# Work to complete
With the line containing "(* ===== verification/Cursor.v ===== *)" as the start and the line containing "match cursor with" as the end, transcribe that span of the entries below exactly, including both.
*** Opening of Entries shown ***
(* ===== verification/RelayQueue.v ===== *)
(** * RelayQueue: the durable queue of relayer/queue.ts

    The queue's memory, its journal on disk and the attempt in flight; a step per
    piece of code that runs without interruption: [enqueue], the start of a pump,
    the return of the handler, [start], [stop], and a crash followed by a restart
    from the journal.  Times are milliseconds; the payload is a parameter.

    An invariant of every reachable queue, crashes included; a bound on how often
    a job is dispatched; and that a queue left alone empties. *)

From stdpp Require Import base list strings.
From Stdlib Require Import ZArith Lia.
From S2P Require Import Prelude.

Open Scope list_scope.
Open Scope nat_scope.

Section Queue.
Context {T : Type}.

Record PersistedJob : Type := mkJob {
  job_id : string; payload : T; attempts : nat; nextAttemptAtMs : Z; lastError : option string
}.

Record DeadJob : Type := mkDead { dead_job : PersistedJob; dead_error : string }.

Record QueueState : Type := mkState {
  jobs : list PersistedJob; completedIds : list string; dead : list DeadJob
}.

Definition empty_state : QueueState := mkState [] [] [].

Definition MAX_COMPLETED_IDS : nat := 2000.
Definition MAX_DEAD_JOBS : nat := 100.

Record QueueOptions : Type := mkOptions {
  maxAttempts : nat; retryBaseMs : Z; retryMaxBackoffMs : Z
}.

(** The values the constructor takes when an option is not given. *)
Definition default_options (max : option nat) (base backoff : option Z) : QueueOptions :=
  mkOptions (default 5 max) (default 500%Z base) (default 30000%Z backoff).

(** The file: missing, not JSON, or an object whose members may not be arrays. *)
Inductive Journal : Type :=
| Missing
| Corrupt
| Saved (jobs : option (list PersistedJob)) (completedIds : option (list string))
    (dead : option (list DeadJob)).

Definition load (file : Journal) : QueueState :=
  match file with
  | Missing | Corrupt => empty_state
  | Saved j c d => mkState (default [] j) (default [] c) (default [] d)
  end.

Definition saved (s : QueueState) : Journal :=
  Saved (Some (jobs s)) (Some (completedIds s)) (Some (dead s)).

Record Queue : Type := mkQueue {
  state : QueueState; file : Journal; inFlight : option nat; stopped : bool
}.

(** [new DurableRelayQueue] over the file found on disk. *)
Definition new_queue (f : Journal) : Queue := mkQueue (load f) f None true.

(** [persist]: the file is replaced by a rename, or left as it was when writing fails. *)
Definition persist (written : bool) (q : Queue) : Queue :=
  mkQueue (state q) (if written then saved (state q) else file q) (inFlight q) (stopped q).

Definition set_state (s : QueueState) (q : Queue) : Queue := mkQueue s (file q) (inFlight q) (stopped q).
Definition set_inFlight (f : option nat) (q : Queue) : Queue := mkQueue (state q) (file q) f (stopped q).

(** ** enqueue *)

Definition seen (id : string) (s : QueueState) : bool :=
  bool_decide (id ∈ map job_id (jobs s)) || bool_decide (id ∈ completedIds s)
  || bool_decide (id ∈ map (fun d => job_id (dead_job d)) (dead s)).
(* ===== verification/Cursor.v ===== *)
(** * Cursor: logs read page by page after a paging token

    The part of a log after a token, for the readers that keep the token of the last
    element they have read. *)

From Stdlib Require Import String List Lia.
From stdpp Require Import base list strings.
From S2P Require Import Prelude.

Open Scope list_scope.
Open Scope nat_scope.

Section Cursor.
Context {A : Type} (token : A -> string).

Fixpoint after (cursor : string) (l : list A) : list A :=
  match l with
  | [] => []
  | x :: l => if String.eqb (token x) cursor then l else after cursor l
  end.

Definition from_cursor (log : list A) (cursor : option string) : list A :=
  match cursor with Some c => after c log | None => log end.

(** The cursor of a reader of the first [p] elements. *)
Definition cursor_at (log : list A) (p : nat) : option string := token <$> last (take p log).

Lemma after_token (a b : list A) (x : A) : NoDup (map token (a ++ x :: b)) -> after (token x) (a ++ x :: b) = b.
Proof.
  induction a as [|y a IH]; intros Hn; cbn; [by rewrite String.eqb_refl|].
  cbn in Hn. apply NoDup_cons in Hn as [Hy Hn].
  destruct (String.eqb_spec (token y) (token x)) as [E|]; [|by apply IH].
  destruct Hy. rewrite E. apply list_elem_of_fmap. exists x. split; [done|].
  apply elem_of_app. right. by left.
Qed.

Lemma from_cursor_at (log : list A) (p : nat) : NoDup (map token log) -> p <= length log ->
  from_cursor log (cursor_at log p) = drop p log.
Proof.
  intros Hn Hp. unfold cursor_at, from_cursor.
  destruct p as [|p]; [by rewrite take_0, drop_0|].
  destruct (lookup_lt_is_Some_2 log p ltac:(lia)) as [x Ex].
  rewrite (take_S_r _ _ _ Ex), last_snoc. cbn.
  rewrite <- (take_drop_middle log p x Ex) at 1. apply after_token.
  by rewrite take_drop_middle.
Qed.

Lemma take_min_length (log : list A) (n : nat) : take (Nat.min n (length log)) log = take n log.
Proof.
  destruct (Nat.le_ge_cases n (length log)); [by rewrite Nat.min_l|].
  by rewrite Nat.min_r, firstn_all, firstn_all2.
Qed.

(** The cursor after [n] more elements. *)
Lemma cursor_at_add (log : list A) (p n : nat) :
  cursor_at log (p + n)
  = match token <$> last (take n (drop p log)) with Some t => Some t | None => cursor_at log p end.
Proof.
  unfold cursor_at. rewrite <- take_take_drop, last_app. by destruct (last (take n (drop p log))).
Qed.
End Cursor.
Lemma rstep_chances r l r' : rstep r l r' -> l <> Rebooted -> settles l + chances r' <= chances r.
Proof.
  destruct 1 as [now event|written now draws reply i event queued r' E|written now draws reply i event e r' E
                |now job q' Hs E|postJson w now job outcome r' Hc E| | |]; intros Hl; cbn [settles]; try done.
  - apply onEvent_chances.
  - apply resumes_chances in E. lia.
  - apply resumes_chances in E. lia.
  - unfold attempt_ends in E. by destruct (dispatch _ _ _); injection E as <- <-.
Qed.

Lemma rsteps_chances r tr r' : rsteps r tr r' -> Rebooted ∉ tr ->
  sum_list_with settles tr + chances r' <= chances r.
Proof.
  induction 1 as [|r tr r1 l r2 _ IH Hl]; [done|]. intros H. rewrite not_elem_of_app in H. destruct H as [H1 H2].
  specialize (IH H1). apply rstep_chances in Hl; [|intros ->; set_solver].
  rewrite sum_list_with_app. cbn. lia.
Qed.

Lemma reachable_chances f tr r : rsteps (createRelayer f) tr r -> chances r <= 1.
Proof.
  intros H. remember (createRelayer f) as r0 eqn:E. induction H as [|r0 tr r1 l r2 _ IH Hl].
  - subst. unfold chances. cbn. by case_decide.
  - specialize (IH E). assert (l = Rebooted \/ l <> Rebooted) as [->|Hn] by (destruct l; auto).
    + inversion Hl; subst. unfold chances. cbn. by case_decide.
    + apply rstep_chances in Hl; [lia|done].
Qed.
End Settled.
Lemma segment_step (l : Label) (s s' : World) (log : list SorobanEvent) : step l s = Some s' -> honest l s log -> segment s log -> segment s' log.
Proof.
  intros H [Q Hh] Hseg. pose proof (single_step l s s' H Q (proj1 (proj2 Hseg))) as HS. pose proof (cursor_set s log Hseg) as Hc.
  pose proof Hseg as (V & S0 & E & P & T). change (Forall (waiting_ok (watcher s)) (tasks s)) in T. destruct l; cbn in H.
  - injection H as <-. unfold start in *. destruct (same_target _ _ _) eqn:Et; [done|]. destruct Q as [Q|Q]; [congruence|].
    assert (B : forall w, lastCursor w = lastCursor (watcher s) -> waiting_ok w (begin_fetch w)).
    { intros w Ew. apply begin_fetch_ok. by rewrite (cursor_only _ _ Ew), Hc. }
    revert HS. destruct (isRunning (watcher s)); intros HS; apply (segment_quietly s _ log Hseg HS); try done; unfold poll; cbn; rewrite Q; constructor; try constructor; by apply B.
  - injection H as <-. by apply (segment_quietly s _ log Hseg HS).
  - injection H as <-. by apply (segment_quietly s _ log Hseg HS).
  - injection H as <-. assert (C : lastCursor (off topicName handler (watcher s)) = lastCursor (watcher s)) by (unfold off; by destruct (listeners (watcher s) !! topicName)).
    apply (segment_quietly s _ log Hseg HS); [done|exact C|]. by apply (waiting_same (watcher s)).
  - destruct (existsb _ _); [|done]. injection H as <-. unfold fire, poll in *. cbn in *. destruct (isRunning (watcher s));
      apply (segment_quietly s _ log Hseg HS); try done. apply Forall_app. split; [done|]. constructor; [by apply begin_fetch_ok|constructor].
  - destruct (tasks s !! i) as [[]|]; try done. injection H as <-. apply (segment_quietly s _ log Hseg HS); try done.
    apply Forall_insert; [done|by apply after_latest_ok].
  - destruct (tasks s !! i) as [[|u p|]|] eqn:Hi; try done. injection H as <-. destruct (answered_frame i answer s) as (E1 & _ & _).
    destruct Hh as [[e He]|(u' & p' & Hi' & He)]; cbn in *.
    + unfold answered in *. rewrite He in *. apply (segment_quietly s _ log Hseg HS); try done. by apply Forall_insert.
    + simplify_eq. destruct (answered_ok i answer _ s He) as [D C]. destruct (serve_continues s log i _ _ Hseg Hi) as (pre & post & Hlog & Hs & _).
      rewrite Hs in D, C. unfold segment. rewrite D, C, E1, last_app. split; [done|]. split; [done|]. split; [|split].
      * destruct (last (firstn 100 post)); [done|exact E].
      * exists pre, (skipn 100 post). by rewrite Hlog, <- (firstn_skipn 100 post) at 1; rewrite <- !app_assoc.
      * assert (length (tasks s) <= 1) as L by (destruct S0 as [_ S0]; unfold loops in S0; destruct (isRunning (watcher s)); destruct S0; lia).
        destruct (tasks s) as [|x [|y l]]; [done| |cbn in L; lia]. destruct i; [|done]. by repeat constructor.
  - destruct (tasks s !! i) as [[]|]; try done. injection H as <-. unfold reschedule in *. destruct (isRunning (watcher s)) eqn:R;
      apply (segment_quietly s _ log Hseg HS); try done; cbn; apply Forall_delete, (waiting_same (watcher s)); done.
Qed.
(* ===== verification/JsNumber.v ===== *)
(** * JsNumber: Number(text) and the ISO form of Date

    [Number_str] is the conversion StringToNumber of the language; a finite value is
    kept exact, as a decimal significand and exponent, so that the questions the code
    asks of it (is it falsy, is it finite) can be answered as for the nearest double.
    [toISOString] and [Date_parse] are the simplified ISO 8601 form with milliseconds
    and the offset Z, in years 0 to 9999; other forms of date depend on the time zone
    or on the engine and are an argument of [Date_parse]. *)

From Stdlib Require Import Ascii String ZArith List Lia Bool.
Import ListNotations.
From S2P Require Import Prelude JsString.

Open Scope list_scope.
Open Scope string_scope.
Open Scope Z_scope.

(** ** Numbers *)

(** [Fin m e] is m * 10^e before rounding. *)
Inductive number : Type :=
| NaN
| Infinite
| Fin (m e : Z).

(** An exponent part: empty, or e, a sign and digits up to the end. *)
Definition exponent (s : string) : option Z :=
  match s with
  | EmptyString => Some 0
  | String "e" t | String "E" t =>
      match t with
      | String "-" u => option_map Z.opp (parse_digits 10 u)
      | String "+" u => parse_digits 10 u
      | u => parse_digits 10 u
      end
  | _ => None
  end.

(** Digits, an optional fraction, an optional exponent: at least one digit. *)
Definition unsigned_decimal (s : string) : option (Z * Z) :=
  let whole := digit_prefix 10 s in
  let rest := slice_from (String.length whole) s in
  let '(frac, tail) :=
    match rest with
    | String "." t => let f := digit_prefix 10 t in (f, slice_from (String.length f) t)
    | _ => ("", rest)
    end in
  match parse_digits 10 (whole ++ frac), exponent tail with
  | Some m, Some e => Some (m, e - Z.of_nat (String.length frac))
  | _, _ => None
  end.

Definition decimal (sign : Z) (s : string) : number :=
  if String.eqb s "Infinity" then Infinite
  else match unsigned_decimal s with Some (m, e) => Fin (sign * m) e | None => NaN end.

Definition integer (b : Z) (s : string) : number :=
  match parse_digits b s with Some v => Fin v 0 | None => NaN end.

Definition Number_str (s : string) : number :=
  let t := trim s in
  match t with
  | EmptyString => Fin 0 0
  | String "0" (String "x" t') | String "0" (String "X" t') => integer 16 t'
  | String "0" (String "o" t') | String "0" (String "O" t') => integer 8 t'
  | String "0" (String "b" t') | String "0" (String "B" t') => integer 2 t'
  | String "-" t' => decimal (-1) t'
  | String "+" t' => decimal 1 t'
  | _ => decimal 1 t
  end.

(** m * 10^e rounds to zero when it is at most half the least double. *)
Definition rounds_to_zero (m e : Z) : bool :=
  if 0 <=? e then m =? 0 else Z.abs m * 2 ^ 1075 <=? 10 ^ (- e).

(** It rounds to an infinity from half a unit beyond the largest double on. *)
Definition rounds_to_infinity (m e : Z) : bool :=
  if 0 <=? e then 2 ^ 1024 - 2 ^ 970 <=? Z.abs m * 10 ^ e
  else (2 ^ 1024 - 2 ^ 970) * 10 ^ (- e) <=? Z.abs m.

(** [!x] and [Number.isFinite(x)] *)
Definition falsy (x : number) : bool :=
  match x with NaN => true | Infinite => false | Fin m e => rounds_to_zero m e end.
Definition isFinite (x : number) : bool :=
  match x with Fin m e => negb (rounds_to_infinity m e) | _ => false end.

Example number_examples :
  map Number_str [" 42 "; ""; "0x1F"; "-7.25"; "1e3"; ".5"; "5."; "."; "1e"; "12a"; "Infinity"; "0X"]
  = [Fin 42 0; Fin 0 0; Fin 31 0; Fin (-725) (-2); Fin 1 3; Fin 5 (-1); Fin 5 0; NaN; NaN; NaN; Infinite; NaN].
Proof. reflexivity. Qed.

Example falsy_examples :
  map (fun s => (falsy (Number_str s), isFinite (Number_str s))) ["0"; "1e-400"; "1e309"; "3"; "x"]
  = [(true, true); (true, true); (false, false); (false, true); (true, false)].
Proof. vm_compute. reflexivity. Qed.

Lemma decimal_digits (s : string) :
  str_all (is_digit 10) s = true -> decimal 1 s = match parse_digits 10 s with Some v => Fin v 0 | None => NaN end.
Proof.
  intros H. unfold decimal. destruct (String.eqb_spec s "Infinity") as [->|_]; [discriminate H|].
  unfold unsigned_decimal. rewrite digit_prefix_all by exact H.
  rewrite slice_from_all by lia. cbn [exponent]. rewrite str_app_nil_r.
  destruct (parse_digits 10 s) as [v|]; [|reflexivity]. now rewrite Z.mul_1_l.
Qed.

Lemma Number_digits (s : string) :
  str_all (is_digit 10) s = true -> s <> "" ->
  Number_str s = match parse_digits 10 s with Some v => Fin v 0 | None => NaN end.
Proof.
  intros H Hne. rewrite <- decimal_digits by exact H.
  unfold Number_str. rewrite (trim_digits 10) by exact H.
  destruct s as [|[[] [] [] [] [] [] [] []] s]; try discriminate H; try reflexivity; [now elim Hne|].
  destruct s as [|[[] [] [] [] [] [] [] []] s]; try discriminate H; reflexivity.
Qed.

(** A printed natural number is read back. *)
Lemma Number_num_str (n : Z) : 0 <= n -> Number_str (num_str n) = Fin n 0.
Proof.
  intros Hn. unfold num_str.
  rewrite Number_digits by (first [apply to_base_digits | apply to_base_nonempty]; lia).
  now rewrite parse_to_base by lia.
Qed.

(** A safe integer is falsy only when it is zero, and always finite. *)
Lemma safe_number (n : Z) : 0 <= n < 2 ^ 53 ->
  falsy (Fin n 0) = (n =? 0) /\ isFinite (Fin n 0) = true.
Proof.
  intros Hn. split; [reflexivity|]. apply negb_true_iff, Z.leb_gt.
  change (10 ^ 0) with 1. rewrite Z.mul_1_r, Z.abs_eq by lia.
  apply (Z.lt_trans _ (2 ^ 53)); [lia|reflexivity].
Qed.

(** ** Days and dates *)

Definition DayFromYear (y : Z) : Z :=
  365 * (y - 1970) + (y - 1969) / 4 - (y - 1901) / 100 + (y - 1601) / 400.

Definition leap (y : Z) : bool := (y mod 4 =? 0) && negb (y mod 100 =? 0) || (y mod 400 =? 0).

(** The year a day is in: the average year gives it up to one. *)
Definition YearFromDay (d : Z) : Z :=
  let y := 1970 + (d * 400) / 146097 in
  if d <? DayFromYear y then y - 1 else if DayFromYear (y + 1) <=? d then y + 1 else y.

(** First day of month [m] (0 for January) in its year. *)
Definition month_start (is_leap : bool) (m : Z) : Z :=
  nth (Z.to_nat m) [0; 31; 59; 90; 120; 151; 181; 212; 243; 273; 304; 334] 365
  + (if is_leap && (1 <? m) then 1 else 0).

Definition month_of (is_leap : bool) (d : Z) : Z :=
  Z.of_nat (length (filter (fun m => month_start is_leap m <=? d) [1; 2; 3; 4; 5; 6; 7; 8; 9; 10; 11])).

Definition month_length (is_leap : bool) (m : Z) : Z :=
  (if m =? 11 then (if is_leap then 366 else 365) else month_start is_leap (m + 1)) - month_start is_leap m.

Definition pad (k : nat) (n : Z) : string := padStart k "0" (num_str n).

(** [new Date(t).toISOString()] in years 0 to 9999. *)
Definition toISOString (t : Z) : string :=
  let d := t / 86400000 in
  let ms := t mod 86400000 in
  let y := YearFromDay d in
  let yd := d - DayFromYear y in
  let m := month_of (leap y) yd in
  pad 4 y ++ "-" ++ pad 2 (m + 1) ++ "-" ++ pad 2 (yd - month_start (leap y) m + 1) ++ "T"
  ++ pad 2 (ms / 3600000) ++ ":" ++ pad 2 (ms / 60000 mod 60) ++ ":" ++ pad 2 (ms / 1000 mod 60)
  ++ "." ++ pad 3 (ms mod 1000) ++ "Z".

(** Exactly [k] decimal digits and what follows. *)
Definition field (k : nat) (s : string) : option (Z * string) :=
  let f := take k s in
  if (String.length f =? k)%nat && str_all (is_digit 10) f
  then option_map (fun v => (v, slice_from k s)) (parse_digits 10 f) else None.

Definition literal (c : ascii) (s : string) : option string :=
  match s with String a t => if Ascii.eqb a c then Some t else None | EmptyString => None end.

Definition opt_bind {A B : Type} (m : option A) (k : A -> option B) : option B :=
  match m with Some a => k a | None => None end.

(** YYYY-MM-DDTHH:mm:ss.sssZ *)
Definition iso_fields (s : string) : option (Z * Z * Z * (Z * Z * Z * Z)) :=
  opt_bind (field 4 s) (fun '(y, s) => opt_bind (literal "-" s) (fun s =>
  opt_bind (field 2 s) (fun '(m, s) => opt_bind (literal "-" s) (fun s =>
  opt_bind (field 2 s) (fun '(d, s) => opt_bind (literal "T" s) (fun s =>
  opt_bind (field 2 s) (fun '(h, s) => opt_bind (literal ":" s) (fun s =>
  opt_bind (field 2 s) (fun '(mi, s) => opt_bind (literal ":" s) (fun s =>
  opt_bind (field 2 s) (fun '(sec, s) => opt_bind (literal "." s) (fun s =>
  opt_bind (field 3 s) (fun '(ms, s) => if String.eqb s "Z" then Some (y, m, d, (h, mi, sec, ms)) else None)
  )))))))))))).

(** [Date.parse(s)]; [None] is NaN.  A string of the shape above whose fields are out
    of range, like every other string, goes to [other]. *)
Definition Date_parse (other : string -> option Z) (s : string) : option Z :=
  match iso_fields s with
  | Some (y, m, d, (h, mi, sec, ms)) =>
      if (1 <=? m) && (m <=? 12) && (1 <=? d) && (d <=? month_length (leap y) (m - 1))
         && (h <? 24) && (mi <? 60) && (sec <? 60)
      then Some ((DayFromYear y + month_start (leap y) (m - 1) + (d - 1)) * 86400000
                 + h * 3600000 + mi * 60000 + sec * 1000 + ms)
      else other s
  | None => other s
  end.

Example iso_epoch : toISOString 0 = "1970-01-01T00:00:00.000Z".
Proof. reflexivity. Qed.
Example iso_leap_day : toISOString 1709210096789 = "2024-02-29T12:34:56.789Z".
Proof. reflexivity. Qed.
Example parse_leap_day : Date_parse (fun _ => None) "2024-02-29T12:34:56.789Z" = Some 1709210096789.
Proof. reflexivity. Qed.

(** ** The round trip of dates *)

Lemma year_bounds (d : Z) : DayFromYear (YearFromDay d) <= d < DayFromYear (YearFromDay d + 1).
Proof.
  unfold YearFromDay. set (q := d * 400 / 146097).
  assert (Hq : 146097 * q <= d * 400 < 146097 * q + 146097)
    by (unfold q; pose proof (Z.div_mod (d * 400) 146097 ltac:(lia)); pose proof (Z.mod_pos_bound (d * 400) 146097 ltac:(lia)); lia).
  clearbody q.
  destruct (Z.ltb_spec d (DayFromYear (1970 + q))) as [H|H];
    [|destruct (Z.leb_spec (DayFromYear (1970 + q + 1)) d) as [H'|H']];
    unfold DayFromYear in *; Z.to_euclidean_division_equations; lia.
Qed.

Lemma year_length (y : Z) : DayFromYear (y + 1) - DayFromYear y = if leap y then 366 else 365.
Proof.
  unfold leap, DayFromYear.
  destruct (Z.eqb_spec (y mod 4) 0), (Z.eqb_spec (y mod 100) 0), (Z.eqb_spec (y mod 400) 0); cbn [andb orb negb];
    Z.to_euclidean_division_equations; lia.
Qed.

Lemma DayFromYear_mono (y z : Z) : y <= z -> DayFromYear y <= DayFromYear z.
Proof. unfold DayFromYear. intros H. Z.to_euclidean_division_equations; lia. Qed.

Lemma year_range (d : Z) : DayFromYear 0 <= d < DayFromYear 10000 -> 0 <= YearFromDay d < 10000.
Proof.
  intros H. pose proof (year_bounds d) as Hb. split.
  - destruct (Z.le_gt_cases 0 (YearFromDay d)) as [|C]; [assumption|].
    pose proof (DayFromYear_mono (YearFromDay d + 1) 0). lia.
  - destruct (Z.le_gt_cases 10000 (YearFromDay d)) as [C|]; [|assumption].
    pose proof (DayFromYear_mono 10000 (YearFromDay d)). lia.
Qed.

Definition month_ok (is_leap : bool) (yd : Z) : bool :=
  let m := month_of is_leap yd in
  (0 <=? m) && (m <=? 11) && (1 <=? yd - month_start is_leap m + 1)
  && (yd - month_start is_leap m + 1 <=? month_length is_leap m) && (month_length is_leap m <=? 31).

Lemma month_facts (is_leap : bool) (yd : Z) : 0 <= yd < (if is_leap then 366 else 365) -> month_ok is_leap yd = true.
Proof.
  assert (H : forallb (fun b : bool => forallb (fun n => month_ok b (Z.of_nat n)) (seq 0 (if b then 366 else 365)))
                [true; false] = true) by (vm_compute; reflexivity).
  intros Hy. rewrite forallb_forall in H. specialize (H is_leap ltac:(destruct is_leap; cbn; auto)).
  rewrite forallb_forall in H. specialize (H (Z.to_nat yd)). rewrite Z2Nat.id in H by lia.
  apply H, in_seq. destruct is_leap; lia.
Qed.

Lemma field_pad (k : nat) (n : Z) (s : string) :
  (1 <= k)%nat -> 0 <= n < 10 ^ Z.of_nat k -> field k (pad k n ++ s) = Some (n, s).
Proof.
  intros Hk Hn. unfold field, pad, num_str.
  assert (L : String.length (padStart k "0" (to_base 10 n)) = k)
    by (rewrite padStart_length; pose proof (to_base_length 10 ltac:(lia) k n Hn Hk); lia).
  set (p := padStart k "0" (to_base 10 n)) in *.
  assert (T : take k (p ++ s) = p) by (rewrite <- L at 1; apply take_app).
  assert (D : slice_from k (p ++ s) = s) by (rewrite <- L at 1; apply slice_from_app).
  rewrite T, D, L, Nat.eqb_refl. unfold p.
  rewrite pad_to_base_digits, parse_pad_to_base by lia. reflexivity.
Qed.

Lemma iso_fields_print (y m d h mi sec ms : Z) :
  0 <= y < 10 ^ 4 -> 0 <= m < 10 ^ 2 -> 0 <= d < 10 ^ 2 -> 0 <= h < 10 ^ 2 -> 0 <= mi < 10 ^ 2 ->
  0 <= sec < 10 ^ 2 -> 0 <= ms < 10 ^ 3 ->
  iso_fields (pad 4 y ++ "-" ++ pad 2 m ++ "-" ++ pad 2 d ++ "T" ++ pad 2 h ++ ":" ++ pad 2 mi ++ ":"
              ++ pad 2 sec ++ "." ++ pad 3 ms ++ "Z") = Some (y, m, d, (h, mi, sec, ms)).
Proof.
  intros. unfold iso_fields.
  rewrite (field_pad 4) by (lia || assumption). cbn [opt_bind literal append Ascii.eqb Bool.eqb].
  do 5 (rewrite (field_pad 2) by (lia || assumption); cbn [opt_bind literal append Ascii.eqb Bool.eqb]).
  rewrite (field_pad 3) by (lia || assumption). reflexivity.
Qed.

(** A date that was printed is read back, whatever the engine does with other text. *)
Lemma Date_parse_toISOString (other : string -> option Z) (t : Z) :
  -62167219200000 <= t < 253402300800000 -> Date_parse other (toISOString t) = Some t.
Proof.
  intros Ht. unfold toISOString. cbv zeta.
  set (d := t / 86400000). set (r := t mod 86400000).
  assert (Er : t = d * 86400000 + r /\ 0 <= r < 86400000)
    by (unfold d, r; Z.to_euclidean_division_equations; lia).
  assert (Hd : DayFromYear 0 <= d < DayFromYear 10000).
  { replace (DayFromYear 0) with (-719528) by reflexivity.
    replace (DayFromYear 10000) with 2932897 by reflexivity. lia. }
  clearbody d r. pose proof (year_range d Hd) as Hy. pose proof (year_bounds d) as Hb.
  pose proof (year_length (YearFromDay d)) as Hl. set (y := YearFromDay d) in *. clearbody y.
  set (yd := d - DayFromYear y). pose proof (month_facts (leap y) yd) as Hm.
  assert (Hyd : 0 <= yd < (if leap y then 366 else 365)) by (unfold yd; destruct (leap y); lia).
  specialize (Hm Hyd). unfold month_ok in Hm. set (m := month_of (leap y) yd) in *. clearbody m.
  repeat (apply andb_true_iff in Hm as [Hm ?]). bool_to_prop.
  unfold Date_parse. rewrite iso_fields_print by (Z.to_euclidean_division_equations; lia).
  replace (m + 1 - 1) with m by lia.
  assert (G : (1 <=? m + 1) && (m + 1 <=? 12) && (1 <=? yd - month_start (leap y) m + 1)
      && (yd - month_start (leap y) m + 1 <=? month_length (leap y) m)
      && (r / 3600000 <? 24) && (r / 60000 mod 60 <? 60) && (r / 1000 mod 60 <? 60) = true).
  { repeat (apply andb_true_iff; split); first [apply Z.leb_le | apply Z.ltb_lt];
      try (Z.to_euclidean_division_equations; lia). }
  rewrite G. f_equal. unfold yd. destruct Er as [-> Er].
  clear - Er. Z.to_euclidean_division_equations; lia.
Qed.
*** Close of Entries shown ***
# Answer to this exercise
(* ===== verification/Cursor.v ===== *)
(** * Cursor: logs read page by page after a paging token

    The part of a log after a token, for the readers that keep the token of the last
    element they have read. *)

From Stdlib Require Import String List Lia.
From stdpp Require Import base list strings.
From S2P Require Import Prelude.

Open Scope list_scope.
Open Scope nat_scope.

Section Cursor.
Context {A : Type} (token : A -> string).

Fixpoint after (cursor : string) (l : list A) : list A :=
  match l with
  | [] => []
  | x :: l => if String.eqb (token x) cursor then l else after cursor l
  end.

Definition from_cursor (log : list A) (cursor : option string) : list A :=
  match cursor with Some c => after c log | None => log end.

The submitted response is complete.